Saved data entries

Lemma hashmap_refines_map_witness :
  ∃ s, (hashmap_init (λ _, Some (λ _, 7));;
        hashmap_puts (λ _, Some (λ _, 7)) [([49; 0], [5; 6; 7], 2, false); ([49; 0], [8], 1, false);
          ([50; 0], [9], 1, false); ([50; 0], [4; 4], 2, true)])
      (mkGen (mkHashmap [] [] 0 0 0 0) 0) = Ok (tt, s) ∧
    ∃ r, hashmap_get (hmap s) [50; 0] s = Ok (r, s) ∧
      (λ x, take (Z.to_nat x.2) (drop (Z.to_nat x.1) (buffer (hmap s)))) <$> r = Some [4; 4].
Proof.
  destruct (hashmap_refines_map (λ _, Some (λ _, 7)) ltac:(intros; eexists; reflexivity)
    [([49; 0], [5; 6; 7], 2, false); ([49; 0], [8], 1, false); ([50; 0], [9], 1, false); ([50; 0], [4; 4], 2, true)]
    (mkGen (mkHashmap [] [] 0 0 0 0) 0)) as (s & H1 & H2 & _).
  - repeat constructor; simpl; try lia; eexists; (split; [reflexivity|simpl; lia]).
  - simpl. lia.
  - simpl. lia.
  - exists s. split; [exact H1|]. destruct (H2 [50; 0] [50] eq_refl) as (r & H3 & H4).
    exists r. split; [exact H3|]. rewrite H4. reflexivity.
Defined.
(* ===== verification/FaceAppThms.v ===== *)
(** * From a connection's bytes to its answer

    What the application does around the workers: messages are put together,
    each becomes a request, each response becomes an answer on the connection
    it belongs to, and nothing is kept. *)

From Stdlib Require Import SpecFloat.
From S2P Require Import Prelude CString SyncUtils Ring Queue FaceHash FaceHashThms FaceHashDb.
From S2P Require Import Lbp LbpThms FaceServer FaceServerThms FaceWorker FaceApp.

#[local] Opaque HISTOGRAM_LENGTH_BYTES create_pattern2bin HIST_INTS.

Lemma zoom_Ok {S U A} (get : S → U) put (m : M U A) s a t :
  m (get s) = Ok (a, t) → zoom get put m s = Ok (a, put t s).
Proof. unfold zoom. by intros ->. Qed.

Lemma zoom_Err {S U A} (get : S → U) put (m : M U A) s e :
  m (get s) = Err e → zoom get put m s = Err e.
Proof. unfold zoom. by intros ->. Qed.

Section steps.
Context {T : Type}.
Implicit Types (s : server_app T).

Lemma bind_on_srv {B} f (k : unit → M (server_app T) B) s :
  (on_srv f ≫= k) s = k tt (set_srv (f (srv s)) s).
Proof. reflexivity. Qed.

Lemma bind_new_ptr {B} p l (k : Z → M (server_app T) B) s :
  news s = p :: l → (new_ptr ≫= k) s = k p (set_news l s).
Proof. intros E. unfold mbind, M_bind, new_ptr. by rewrite E. Qed.

Lemma bind_new {B} p l (k : Z → M (server_app T) B) s :
  news s = p :: l → p ≠ 0 → (new ≫= k) s = k p (set_news l s).
Proof.
  intros E Hp. unfold new. rewrite bind_assoc, (bind_new_ptr p l _ s E), bind_assoc, bind_assert, bind_ret; [done|].
  by apply negb_true_iff, Z.eqb_neq.
Qed.

(** The objects of a new request: [req], its [response] and its [send_data]. *)
Definition fresh_objects s (req response send_data : Z) (rest : list Z) : Prop :=
  news s = req :: response :: send_data :: rest ∧ req ≠ 0 ∧ response ≠ 0 ∧ send_data ≠ 0 ∧ req ≠ response ∧
  reqs (srv s) !! req = None ∧ reqs (srv s) !! response = None ∧ datas (srv s) !! send_data = None.

(** The server with a request more, for the message at [data]. *)
Definition with_request (v : server T) (req response send_data data bev : Z) (q' : Queue) : server T :=
  set_requests (set_reqs (set_datas v (<[send_data := mkServerData data bev response]> (datas v)))
    (<[req := mkReq send_data 0]> (<[response := mkReq req 0]> (reqs v)))) q'.

Lemma do_trusted_logic_ok s req response send_data rest data bev l :
  fresh_objects s req response send_data rest → holds (g_request_queue (srv s)) l →
  Z.of_nat (length l) < queue_size → rear (g_request_queue (srv s)) < 2 ^ 31 - 1 →
  ∃ q', holds q' (l ++ [req]) ∧
    do_trusted_logic data bev s =
      Ok (0, set_srv (with_request (srv s) req response send_data data bev q') (set_news rest s)).
Proof.
  intros (Hn & H1 & H2 & H3 & _) Hq Hroom Hrear.
  destruct (enqueue_ok _ l req Hq Hroom Hrear) as (q' & Henq & Hq' & _). exists q'. split; [done|].
  unfold do_trusted_logic. rewrite (bind_new req _ _ s Hn H1).
  rewrite (bind_new response (send_data :: rest)), (bind_new send_data rest) by done.
  rewrite !bind_on_srv. cbv zeta.
  erewrite bind_Ok; [|apply zoom_Ok, zoom_Ok; exact Henq]. reflexivity.
Qed.
(* ===== verification/GenRequests.v ===== *)
(** * The workload generator

    Models the rest of [generate_encrypted_dataset.c]: the images it reads, the
    requests it makes of them and the file of encrypted messages it writes.
    [rand], the directory and AES-CTR are the operating system's and the SDK's:
    parameters. Writes to the file are complete.  The theorems: each message of the
    dataset is whole, and decrypts to the name and the histogram of a request
    unless its encryption failed, which the code does not notice. *)

From Stdlib Require Import SpecFloat.
From S2P Require Import Prelude CString FaceHash Lbp FaceServer SafeMem GenHash.
From S2P Require Import FaceServerThms FaceWorker.

(** ** What the file has in common with the server

    [memset_s], [consttime_memequal] and the histogram routines are the same
    text; here is this file's instance of each. *)

Definition memset_s : Z → Z → Z → Z → M mem_t Z := SafeMem.memset_s.
Definition consttime_memequal : list Z → list Z → Z → option Z := SafeMem.consttime_memequal.
Definition hash_function : list Z → Z → option Z := FaceHash.hash_function.
Definition get_pattern : list Z → Z → Z → option Z := Lbp.get_pattern.
Definition is_pattern_uniform : Z → bool := Lbp.is_pattern_uniform.
Definition rotate : Z → Z → Z := Lbp.rotate.
Definition create_pattern2bin : list Z := Lbp.create_pattern2bin.
Definition calc_histogram : list Z → list Z → option (list Z) := Lbp.calc_histogram.

(** This one prints the bins and aborts. [None] is the null pointer. *)
Definition histogram_distance {T} (h1 : list Z) (h2 : option (list Z)) : M T spec_float :=
  h2 ← defined h2;
  if (HIST_INTS <=? Z.of_nat (length h1)) && (HIST_INTS <=? Z.of_nat (length h2)) then fail EAbort else fail EUndef.

(** ** The database *)

Definition do_one (p2b img key : list Z) : M gen spec_float :=
  histogram ← defined (calc_histogram img p2b);
  s ← gets hmap;
  r ← hashmap_get s key;
  histogram_distance histogram
    ((λ x, ints_of_bytes (take (Z.to_nat HISTOGRAM_LENGTH_BYTES) (drop (Z.to_nat x.1) (buffer s)))) <$> r).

* _Work request_:
Retype the entries above exactly, but only from the line containing "Section steps." through the line containing "Proof. reflexivity. Qed.", both included.

* _Answer_:
Section steps.
Context {T : Type}.
Implicit Types (s : server_app T).

Lemma bind_on_srv {B} f (k : unit → M (server_app T) B) s :
  (on_srv f ≫= k) s = k tt (set_srv (f (srv s)) s).
Proof. reflexivity. Qed.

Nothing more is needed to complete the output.